Scientists at Cambridge University are developing a computer system that can read vast amounts of scientific literature, make rapid connections between facts and develop hypotheses.
Cambridge University says most biomedical scientists can't manage to keep on top of reading all of the publications in their field, let alone an adjacent field. Cambridge points out that the US National Library of Medicine’s biomedical bibliographic database now lists over 19 million records and adds up to 4,000 new records daily.
It says that for a prolific field such as cancer research, the number of publications could quickly become unmanageable and important hypothesis-generating evidence may be missed.
With these problems in mind the university is now developing a computer system to helps scientists in the biomedical field.
To be useful, says Cambridge, such a system would need to trawl through the literature in the same way that a scientist would. It would need to read literature to uncover new knowledge, evaluate the quality of the information, look for patterns and connections between facts, and then generate hypotheses to test.
Not only would such a program speed up the progress of scientific discovery but, with the capacity to consider vast numbers of factors, it might even discover information that could be missed by the human brain, said Cambridge.
Dr Anna Korhonen and a team of researchers of Cambridge's Natural Language and Information Processing Group are aiming to develop systems that can understand written language in the same way that humans do. One of the projects Korhonen is involved in has recently developed a method of "text mining" the area of cancer risk assessment of chemicals, one of the most literature-dependent areas of biomedicine.
Every year, thousands of new chemicals are developed, any one of which might pose a potential risk to human health. Korhonen said: “The first stage of any risk assessment is a literature review, which is a major bottleneck as there could be tens of thousands of articles for a single chemical. Performed manually it’s expensive and because of the rising number of publications it’s becoming too challenging to manage.”

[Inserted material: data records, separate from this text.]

(* ===== verification/GoString.v ===== *)
(** * Go strings

    A Go string is a sequence of bytes, here [String.string]; [len] counts bytes.  This file
    defines what the daemon uses of the packages strings, strconv, unicode/utf8,
    encoding/hex and path/filepath (on Unix), with the lemmas about it. *)

From S2P Require Import Prelude.
From stdpp Require Export pretty.
From Stdlib Require Export Ascii.
Open Scope Z_scope.

Abbreviation bytes := (list ascii).
Definition to_bytes (s : string) : bytes := String.list_ascii_of_string s.
Definition of_bytes (b : bytes) : string := String.string_of_list_ascii b.
Definition len (s : string) : Z := Z.of_nat (String.length s).
Definition code (a : ascii) : Z := Z.of_N (N_of_ascii a).
Definition chr (n : Z) : ascii := ascii_of_N (Z.to_N n).

Lemma of_to_bytes s : of_bytes (to_bytes s) = s.
Proof. apply String.string_of_list_ascii_of_string. Qed.
Lemma to_of_bytes b : to_bytes (of_bytes b) = b.
Proof. apply String.list_ascii_of_string_of_list_ascii. Qed.
#[export] Instance to_bytes_inj : Inj (=) (=) to_bytes.
Proof. intros s t H. rewrite <-(of_to_bytes s), <-(of_to_bytes t). by rewrite H. Qed.
Lemma to_bytes_length s : length (to_bytes s) = String.length s.
Proof. unfold to_bytes. induction s as [|a s IH]; cbn; [done|by rewrite IH]. Qed.
Lemma of_bytes_length b : String.length (of_bytes b) = length b.
Proof. unfold of_bytes. induction b as [|a b IH]; cbn; [done|by rewrite IH]. Qed.
Lemma len_to_bytes s : len s = Z.of_nat (length (to_bytes s)).
Proof. unfold len, to_bytes. f_equal. induction s; simpl; congruence. Qed.
Lemma to_bytes_app s t : to_bytes (s +:+ t) = to_bytes s ++ to_bytes t.
Proof. unfold to_bytes. induction s; simpl; [done|congruence]. Qed.

(** ** strings *)

(** strings.HasPrefix *)
Definition has_prefix (s p : string) : bool := String.prefix p s.

Lemma prefix_app s t : String.prefix s (s +:+ t) = true.
Proof. induction s as [|a s IH]; simpl; [by destruct t|]. by destruct (Ascii.ascii_dec a a). Qed.
Lemma prefix_refl s : String.prefix s s = true.
Proof. induction s as [|a s IH]; simpl; [done|]. by destruct (Ascii.ascii_dec a a). Qed.
Lemma prefix_split p s : String.prefix p s = true → ∃ t, s = p +:+ t.
Proof.
  revert s. induction p as [|a p IH]; intros s; [by exists s|]. destruct s as [|b s]; [done|]. simpl.
  destruct (Ascii.ascii_dec a b) as [->|]; [|done]. intros (t & ->)%IH. by exists t.
Qed.

Fixpoint drop_prefix (p s : bytes) : option bytes :=
  match p, s with
  | [], _ => Some s
  | a :: p, b :: s => if Ascii.ascii_dec a b then drop_prefix p s else None
  | _ :: _, [] => None
  end.

(** strings.TrimPrefix and strings.TrimSuffix *)
Definition trim_prefix (s p : string) : string :=
  match drop_prefix (to_bytes p) (to_bytes s) with Some r => of_bytes r | None => s end.
Definition trim_suffix (s p : string) : string :=
  match drop_prefix (reverse (to_bytes p)) (reverse (to_bytes s)) with
  | Some r => of_bytes (reverse r)
  | None => s
  end.

(** strings.ContainsAny, for a set of ASCII characters *)
Definition contains_any (s : string) (chars : list ascii) : bool :=
  existsb (λ a, bool_decide (a ∈ chars)) (to_bytes s).

(** strings.TrimRight and strings.Trim, for one ASCII character *)
Fixpoint drop_while (p : ascii → bool) (b : bytes) : bytes :=
  match b with
  | [] => []
  | a :: b' => if p a then drop_while p b' else b
  end.
Definition trim_right (p : ascii → bool) (b : bytes) : bytes := reverse (drop_while p (reverse b)).
Definition trim (p : ascii → bool) (b : bytes) : bytes := trim_right p (drop_while p b).

Lemma drop_while_suffix p b : ∃ c, b = c ++ drop_while p b ∧ Forall (λ a, p a = true) c.
Proof.
  induction b as [|a b IH]; cbn; [by exists []|]. destruct (p a) eqn:E.
  - destruct IH as (c & Hc & Hf). exists (a :: c). split; [cbn; congruence|by constructor].
  - exists []. by split.
Qed.
Lemma drop_while_head p b a r : drop_while p b = a :: r → p a = false.
Proof. induction b as [|x b IH]; cbn; [done|]. destruct (p x) eqn:E; [done|]. congruence. Qed.
Lemma drop_while_all (P : ascii → Prop) p b : Forall P b → Forall P (drop_while p b).
Proof. intros H. destruct (drop_while_suffix p b) as (c & Hc & _). rewrite Hc in H. by apply Forall_app in H as [_ ?]. Qed.
Lemma drop_while_length p b : (length (drop_while p b) ≤ length b)%nat.
Proof. destruct (drop_while_suffix p b) as (c & Hc & _). rewrite Hc at 2. rewrite length_app. lia. Qed.

Lemma trim_right_prefix p b : ∃ c, b = trim_right p b ++ c ∧ Forall (λ a, p a = true) c.
Proof.
  destruct (drop_while_suffix p (reverse b)) as (c & Hc & Hf). exists (reverse c).
  unfold trim_right. rewrite <-reverse_app, <-Hc, reverse_involutive. split; [done|].
  by apply Forall_reverse.
Qed.
Lemma trim_right_all (P : ascii → Prop) p b : Forall P b → Forall P (trim_right p b).
Proof. intros H. destruct (trim_right_prefix p b) as (c & Hc & _). rewrite Hc in H. by apply Forall_app in H as [? _]. Qed.
Lemma trim_right_length p b : (length (trim_right p b) ≤ length b)%nat.
Proof. destruct (trim_right_prefix p b) as (c & Hc & _). rewrite Hc at 2. rewrite length_app. lia. Qed.
Lemma trim_right_last p b a : last (trim_right p b) = Some a → p a = false.
Proof.
  unfold trim_right. rewrite last_reverse. destruct (drop_while p (reverse b)) as [|x r] eqn:E; [done|].
  cbn. intros [= <-]. by eapply drop_while_head.
Qed.
Lemma trim_right_head p b a : head (trim_right p b) = Some a → head b = Some a.
Proof. intros H. destruct (trim_right_prefix p b) as (c & Hc & _). rewrite Hc. by destruct (trim_right p b). Qed.
Lemma drop_while_head_not p b a : head (drop_while p b) = Some a → p a = false.
Proof. destruct (drop_while p b) eqn:E; [done|]. intros [= <-]. by eapply drop_while_head. Qed.

(** strings.ToLower, up to the letters outside ASCII: the two runes outside ASCII whose lower
    case is an ASCII letter (U+212A, the Kelvin sign, and U+0130) become that letter, the other
    bytes outside ASCII stay outside ASCII. *)
Definition lower_ascii (a : ascii) : ascii :=
  if (65 <=? code a) && (code a <=? 90) then chr (code a + 32) else a.
Fixpoint to_lower (b : bytes) : bytes :=
  match b with
  | [] => []
  | a :: r =>
      match r with
      | [] => [lower_ascii a]
      | a1 :: r1 =>
          if (code a =? 196) && (code a1 =? 176) then "i"%char :: to_lower r1
          else match r1 with
               | [] => lower_ascii a :: to_lower r
               | a2 :: r2 =>
                   if (code a =? 226) && (code a1 =? 132) && (code a2 =? 170) then "k"%char :: to_lower r2
                   else lower_ascii a :: to_lower r
               end
      end
  end.

(** ** strconv and encoding/hex *)

(** strconv.Itoa and strconv.FormatInt in base 10 *)
Definition itoa (n : Z) : string := pretty n.

Definition hex_digit (n : Z) : ascii := if n <? 10 then chr (48 + n) else chr (87 + n).
(** hex.EncodeToString *)
Fixpoint hex_encode (b : bytes) : bytes :=
  match b with
  | [] => []
  | a :: b => hex_digit (code a / 16) :: hex_digit (code a mod 16) :: hex_encode b
  end.
Definition is_hex (a : ascii) : bool :=
  ((48 <=? code a) && (code a <=? 57)) || ((97 <=? code a) && (code a <=? 102)) || ((65 <=? code a) && (code a <=? 70)).

Lemma hex_encode_length b : length (hex_encode b) = (2 * length b)%nat.
Proof. induction b; cbn; lia. Qed.

(** ** unicode/utf8 *)

Definition cont (lo hi : Z) (a : ascii) : bool := (lo <=? code a) && (code a <=? hi).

Her team has developed the CRAB tool in collaboration with Professor Ulla Stenius’ group at the Institute of Environmental Medicine at Sweden’s Karolinska Institutet.

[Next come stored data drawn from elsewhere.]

(* ===== verification/Schema.v ===== *)
(** * The state database

    The tables of internal/core/store.go that the modelled operations read and write, as
    finite maps from their primary keys, and the SQL statements that several components
    share.  A [State] also carries the audit record that the request's context holds
    (internal/core/audit.go) and the latches of selected context crossings (context_policy.go,
    [contextLatches]), which change only when a transaction commits.  Timestamps are Unix milliseconds; the columns that hold JSON
    are kept decoded. *)

From S2P Require Import Prelude GoString GoFloat.
Open Scope Z_scope.

(** ** Keys *)

(** A session's key (messages.go, [Key]). *)
Record Key := mkKey { Family : string; ID : string }.
#[export] Instance Key_eq_dec : EqDecision Key.
Proof. solve_decision. Defined.
#[export] Instance Key_countable : Countable Key.
Proof.
  refine (inj_countable' (λ k, (Family k, ID k)) (λ p, mkKey p.1 p.2) _).
  abstract (by intros []).
Defined.

(** ** Errors *)

(** The details of a refusal of a work operation (claims.go, [WorkRefusal]) *)
Inductive WorkDetails :=
| NoDetails
| HeldBy (work_id consumer : string) (generation : Z) (expires_at : float) (kind key : string)
| CurrentRevision (revision : Z)
| CurrentClaimRevision (revision : Z)
| CurrentReportSeq (seq : option Z)
| RoleState (state : string)
| MovedAt (at_ : Z)
| CurrentDecision (revision : option Z).
#[export] Instance WorkDetails_eq_dec : EqDecision WorkDetails.
Proof. solve_decision. Defined.

(** The errors that the operations return.  [Refusal] is a typed refusal with its code, and
    [WorkRefusal] one of a work operation with its code and details;
    [NoRows] is an unexpected sql.ErrNoRows, [Constraint] a violated constraint of a table, and
    [Declined] the rollback of a function that returns without an error. *)
Inductive error :=
| ErrInvalid | ErrMissing | ErrConflict
| SessionConflict (state : string) (fenced : bool)
| ErrPeerNotFound | ErrAliasUnheld | ErrRecipientInactive | InactiveRecipient (reason : string)
| ErrCallerInactive | ErrAckBeyondLast | ErrMessageNotFound
| Refusal (code : string)
| WorkRefusal (code : string) (details : WorkDetails)
| HolderWait (reason holder : string) (retry_after_ms : Z)
| ErrNoFreeName | ErrCycleEventLimit | ErrPickupPromptWait
| NoRows | Constraint | EngineError | Declined.
#[export] Instance error_eq_dec : EqDecision error.
Proof. solve_decision. Defined.

Definition ErrCapacity := Refusal "capacity".
Definition ErrStorageBlocked := Refusal "storage_blocked".
Definition ErrStaleHolder := Refusal "stale_holder".
Definition ErrNotParticipant := Refusal "not_participant".
Definition ErrHolderNotActive := Refusal "session_not_active".
Definition ErrHolderRevisionChanged := Refusal "revision_changed".
Definition ErrCycleChanged := Refusal "cycle_changed".
Definition ErrCycleNotFound := Refusal "cycle_not_found".
Definition ErrCycleEpoch := Refusal "cycle_epoch_unverified".
Definition ErrCyclePickupNotReady := Refusal "cycle_pickup_not_ready".
Definition ErrCycleReceiptPending := Refusal "cycle_receipt_pending".
Definition ErrContextCycleUnavailable := Refusal "context_cycle_unavailable".
Definition ErrNotLaunched := Refusal "not_launched".
Definition ErrLaunchPending := Refusal "launch_pending".
Definition ErrIdentityUnavailable := Refusal "identity_unavailable".
Definition ErrEnableChanged := Refusal "context_enable_changed".

(** ** Rows *)

(** The fields of the wake_target column that the modelled code decodes. *)

Record WakeTarget := mkWakeTarget {
  wt_launch_id : string;
  wt_host_pid : Z;
  wt_claude_pid : Z;
  wt_dsh_url : string;
  wt_dsh_credentials : string
}.
#[export] Instance WakeTarget_eta : Eta WakeTarget := λ r,
  mkWakeTarget (wt_launch_id r) (wt_host_pid r) (wt_claude_pid r) (wt_dsh_url r) (wt_dsh_credentials r).

(** A session's last succession result (succession.go, [Succession]). *)
Record Succession := mkSuccession {
  suc_Result : string;
  suc_Reason : string;
  suc_Address : string;
  suc_Holder : string;
  suc_At : Z;
  suc_RetryAfterMS : Z
}.
#[export] Instance Succession_eta : Eta Succession := λ r,
  mkSuccession (suc_Result r) (suc_Reason r) (suc_Address r) (suc_Holder r) (suc_At r) (suc_RetryAfterMS r).

(** A row of the table sessions: a native session, the maintainer, or a participant's inbox. *)
Record SessionRow := mkSessionRow {
  s_repository : string;
  s_directory : string;
  s_wake_target : WakeTarget;
  s_registered_at : Z;
  s_renewed_at : Z;
  s_expires_at : Z;
  s_retired_at : Z;
  s_purge_at : Z;
  s_revision : Z;
  s_last_seq : Z;
  s_acked_through : Z;
  s_acked_by : string;
  s_ack_mark : Z;
  s_ack_mark_at : Z;
  s_read_through : Z;
  s_subagent : bool;
  s_role : string;
  s_host_pid : Z;
  s_host_start : Z;
  s_tmux_socket : string;
  s_tmux_pane : string;
  s_tmux_path : string;
  s_succession : option Succession
}.
#[export] Instance SessionRow_eta : Eta SessionRow := λ r,
  mkSessionRow (s_repository r) (s_directory r) (s_wake_target r) (s_registered_at r) (s_renewed_at r) (s_expires_at r) (s_retired_at r) (s_purge_at r) (s_revision r) (s_last_seq r) (s_acked_through r) (s_acked_by r) (s_ack_mark r) (s_ack_mark_at r) (s_read_through r) (s_subagent r) (s_role r) (s_host_pid r) (s_host_start r) (s_tmux_socket r) (s_tmux_pane r) (s_tmux_path r) (s_succession r).

Inductive NameKind := Peer | Alias.
#[export] Instance NameKind_eq_dec : EqDecision NameKind.
Proof. solve_decision. Defined.

(** A row of the table names, a peer name or a participant's address.  [n_conflict] is the
    JSON array of the column conflict, or [[]] for the empty column. *)
Record NameRow := mkNameRow {
  n_kind : NameKind;
  n_family : string;
  n_session_id : string;
  n_repository : string;
  n_holder_id : string;
  n_role : string;
  n_conflict : list string
}.
#[export] Instance NameRow_eta : Eta NameRow := λ r,
  mkNameRow (n_kind r) (n_family r) (n_session_id r) (n_repository r) (n_holder_id r) (n_role r) (n_conflict r).

Inductive DeliveryState := Waiting | Notified | Uncertain | Failed.
#[export] Instance DeliveryState_eq_dec : EqDecision DeliveryState.
Proof. solve_decision. Defined.

(** A row of the table messages. *)
Record MessageRow := mkMessageRow {
  m_recipient : Key;
  m_seq : Z;
  m_sender : Key;
  m_sender_name : string;
  m_body : string;
  m_created_at : Z;
  m_delivery_state : DeliveryState;
  m_delivery_reason : string;
  m_delivery_updated_at : Z;
  m_wake_attempts : Z;
  m_wake_next_at : Z;
  m_wake_reason : string;
  m_wake_notices : Z;
  m_maintainer_ack : bool;
  m_ack_session : string;
  m_ack_via : string;
  m_room_id : string;
  m_room_revision : Z;
  m_room_event : string;
  m_room_seq : Z;
  m_room_origin : string;
  m_system_kind : string;
  m_cycle_id : string;
  m_cycle_enable_revision : Z;
  m_decision_verdict : Z
}.
#[export] Instance MessageRow_eta : Eta MessageRow := λ r,
  mkMessageRow (m_recipient r) (m_seq r) (m_sender r) (m_sender_name r) (m_body r) (m_created_at r) (m_delivery_state r) (m_delivery_reason r) (m_delivery_updated_at r) (m_wake_attempts r) (m_wake_next_at r) (m_wake_reason r) (m_wake_notices r) (m_maintainer_ack r) (m_ack_session r) (m_ack_via r) (m_room_id r) (m_room_revision r) (m_room_event r) (m_room_seq r) (m_room_origin r) (m_system_kind r) (m_cycle_id r) (m_cycle_enable_revision r) (m_decision_verdict r).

The CRAB approach involves developing programs that can analyse natural language texts, despite their complexity, inconsistency and ambiguity. The CRAB technology is billed as the first text-mining tool aimed at aiding literature reviews in chemical risk assessments.
At the press of a button a profile is rapidly built for any particular chemical using all of the available literature, describing highly specific patterns of connections between chemicals and toxicity.

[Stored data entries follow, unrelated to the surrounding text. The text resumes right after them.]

(* ===== verification/Names.v ===== *)
(** * Names, participants and fences (internal/core/names.go, participants.go)

    The daemon-held names: a session's permanent peer name, a participant's address, its
    holder, its conflict and the fences of its former holders.  Peer names and addresses share
    one name space.  The public operations on participants are in Participants. *)

From S2P Require Import Prelude GoString Schema Sql Label Fixture.
Open Scope Z_scope.

(** ** Keys (store.go, participants.go, context_cycle.go) *)

Definition maintainerKey : Key := mkKey "maintainer" "maintainer".
Definition overwatchKey : Key := mkKey "overwatch" "overwatch".
Definition overwatchName : string := "overwatch".
Definition participantPrefix : string := "participant:".
Definition participantKey (address : string) : string := participantPrefix +:+ address.
Definition isParticipantID (id : string) : bool := has_prefix id participantPrefix.

(** capabilities.go, [Families] *)
Definition SupportedFamilies : list string := ["agy"; "claude"; "codex"; "deepseek"; "grok"; "opencode"]%string.

Definition validKey (family id : string) : bool :=
  bool_decide (family ∈ SupportedFamilies) &&
  (negb (seqb id "") && (len id <=? 256) && negb (contains_any id [chr 0; chr 13; chr 10]) &&
   negb (has_prefix id participantPrefix)).

(** ** Conditions on session rows *)

(** [notParticipantRow] *)
Definition notParticipantRow (k : Key) : bool := negb (isParticipantID (ID k)).
(** [participantQualifier] *)
Definition participantQualifier (k : Key) (r : SessionRow) : bool :=
  seqb (Family k) "deepseek" || negb (seqb (wt_launch_id (s_wake_target r)) "").

(** The session [k] belongs to the participant of [family], [repository] and [role] now. *)
Definition belongs (now : Z) (repository role : string) (k : Key) (r : SessionRow) : bool :=
  seqb (s_repository r) repository && seqb (s_role r) role && negb (s_subagent r) &&
  active_row now r && participantQualifier k r.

The tool will soon be available for end-users via an online web interface. But research into improving text mining will continue, said Korhonen, with one of the biggest current challenges being the development of adaptive technology that can be ported easily between different text types, tasks and scientific fields.
“Although still under development the system can be used to make connections that would be difficult to find, even if it had been possible to read all the documents,” said Korhonen. “In a recent experiment we studied a group of chemicals with unknown modes of action and used the CRAB tool to suggest a new hypothesis that might explain their male-specific carcinogenicity in the pancreas.”
The Cambridge development comes as IBM is making a play to help manage patient care with its Watson (https://www.computerworlduk.com/news/applications/3313622/ibms-dr-watson-seeks-to-deliver-automated-healthcare/) data analytics computing platform. Watson is designed to understand natural language in unstructured data and is now being applied to medical diagnostics.
Watson's capabilities allow medical histories of patients to be overlaid with their symptons and their family histories of past illnesses, to allow clinicians to reach what is hoped is the more accurate diagnosis of patients.